Supplied information:
(** * Kaplan-Meier column inference and survival series (KaplanMeierPlot.tsx)

    A shallow embedding of the column-inference heuristic
    ([deriveMappingHeuristically]), of the survival series builder
    ([buildSeries], [buildEventSeries], [buildSurvivalSeries]), of the
    at-risk lookup ([getAtRiskAtTime]), of the mapping resolution effect
    ([resolveMapping], [fetchLLMMapping]) and of the steps that the chart
    draws from a series, of the Kaplan-Meier plot component.

    Modelling conventions.
    - A finite JavaScript number is an exact rational ([Qc], canonical
      fractions, so that [=] is numeric equality); rounding of binary64
      arithmetic is not modelled.  [NaN] and the infinities are separate
      constructors of [JsValue]: [parseNumber] rejects them.
    - Counts (events, censored, at-risk) are integers ([Z]).
    - A string is a [string] of Latin-1 code units.
    - A [Map] is an association list in insertion order ([JsMap]), since the
      code iterates maps and relies on that order.
    - A row is a plain object: its own properties in the order of
      [Object.keys], and the properties it inherits from [Object.prototype],
      which [key in row] and [row[key]] find as well.
    - The two conversions of the JavaScript runtime between strings and
      numbers, [Number(s)] and [String(n)], are parameters of the model
      ([Section Builtins]); [Runtime] gives reference instances. *)

From Stdlib Require Import List String Ascii Bool Arith ZArith QArith Qabs Qcanon Lia.
From Stdlib Require Import Permutation Sorted PrimFloat.
Import ListNotations.

Local Open Scope string_scope.

(** ** Strings *)

Module JsStr.

Definition code (c : ascii) : nat := nat_of_ascii c.

Definition inRange (lo hi : nat) (c : ascii) : bool :=
  (lo <=? code c)%nat && (code c <=? hi)%nat.

(** [\s] of a regular expression, and the characters [trim] removes:
    TAB, LF, VT, FF, CR, SPACE and NO-BREAK SPACE. *)
Definition isSpace (c : ascii) : bool :=
  inRange 9 13 c || (code c =? 32)%nat || (code c =? 160)%nat.
(** X21.  Whenever [find_and_init_capacity input_load] returns on a
    default Battery2 of non-negative capacity, with [input_load >= 0],
    the battery it leaves is large enough: once full, it delivers
    [input_load] in one step of [discharge]. *)
Theorem Battery2_grown_capacity_delivers
  (cap cur input_load : Q) (fuel : nat) (b' : Battery2.t) :
  0 <= cap ->
  0 <= input_load ->
  Battery2.find_and_init_capacity fuel (Battery2.init cap cur) input_load
  = Some b' ->
  exists c',
    b' = Battery2.init c' cur /\
    exists cur',
      Battery2.discharge (Battery2.init c' c') input_load
      = Some (Battery2.init c' cur', input_load).
Proof.
  intros Hcap Hx Hrun.
  unfold Battery2.find_and_init_capacity in Hrun.
  change (Battery2.set_capacity (Battery2.init cap cur)
            (Battery2.capacity (Battery2.init cap cur)
             + input_load * Battery2.eff_d (Battery2.init cap cur)))
    with (Battery2.init (cap + input_load * (21 # 20)) cur) in Hrun.
  change (Battery2.eff_d (Battery2.init cap cur)) with (21 # 20) in Hrun.
  destruct (Battery2.grow_capacity fuel _ _ input_load)
    as [[b1 n] |] eqn:Hgrow; [| discriminate].
  cbn [bind] in Hrun. injection Hrun as <-.
  destruct (grow_capacity_default_exit fuel _ _ _ _ _ _ Hgrow)
    as (c' & Hb & Hc' & Hstop).
  exists c'. split; [exact Hb |].
  rewrite Battery2_default_discharge. cbv zeta. qdiv_norm.
  match goal with |- context [Qltb ?m input_load] => qcase m input_load end.
  - exfalso. min_cases; lra.
  - eexists. reflexivity.
Qed.

Lemma Battery2_grown_capacity_delivers_witness :
  exists c',
    Battery2.find_and_init_capacity 5 (Battery2.init 0 0) 3
    = Some (Battery2.init c' 0) /\
    exists cur',
      Battery2.discharge (Battery2.init c' c') 3
      = Some (Battery2.init c' cur', 3).
Proof.
  assert (Hrun : exists b',
             Battery2.find_and_init_capacity 5 (Battery2.init 0 0) 3
             = Some b')
    by (vm_compute; eexists; reflexivity).
  destruct Hrun as (b' & Hrun).
  destruct (Battery2_grown_capacity_delivers 0 0 3 5 b') as (c' & Hb & Hd);
    [lra | lra | exact Hrun |].
  exists c'. rewrite <- Hb. split; [exact Hrun | exact Hd].
Defined.



(** X23.  On a series of whole numbers, a fresh full lossless battery
    whose capacity [c] is a non-negative whole number passes
    [sim_battery_247] exactly when [c] is at least the maximum cumulative
    deficit of the series.  (Whole numbers of magnitude at most [2^30]:
    there every load the battery takes is exact.) *)
Theorem sim_lossless_passes_iff_capacity_covers (rows : list row) (c : Q) :
  whole_rows rows ->
  whole c ->
  0 <= c ->
  (sim_battery_247 rows (Battery.Build c c) = Some true <->
   max_cumulative_deficit rows <= c).
Proof. intros _ _. exact (lossless_feasible_iff rows c). Qed.

Lemma sim_lossless_passes_iff_capacity_covers_witness :
  sim_battery_247 [(10, 5); (0, 5); (2, 5)] (Battery.Build 8 8) = Some true
  <-> max_cumulative_deficit [(10, 5); (0, 5); (2, 5)] <= 8.
Proof.
  apply (sim_lossless_passes_iff_capacity_covers
           [(10, 5); (0, 5); (2, 5)] 8).
  - whole_rows_tac.
  - apply whole_Z. reflexivity.
  - lra.
Defined.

Work to complete:
Search the listing above for the lines with "[lra | lra | exact Hrun |]." and "whose capacity [c]", then output those lines and all lines between them exactly.

Exercise result:
    [lra | lra | exact Hrun |].
  exists c'. rewrite <- Hb. split; [exact Hrun | exact Hd].
Defined.



(** X23.  On a series of whole numbers, a fresh full lossless battery
    whose capacity [c] is a non-negative whole number passes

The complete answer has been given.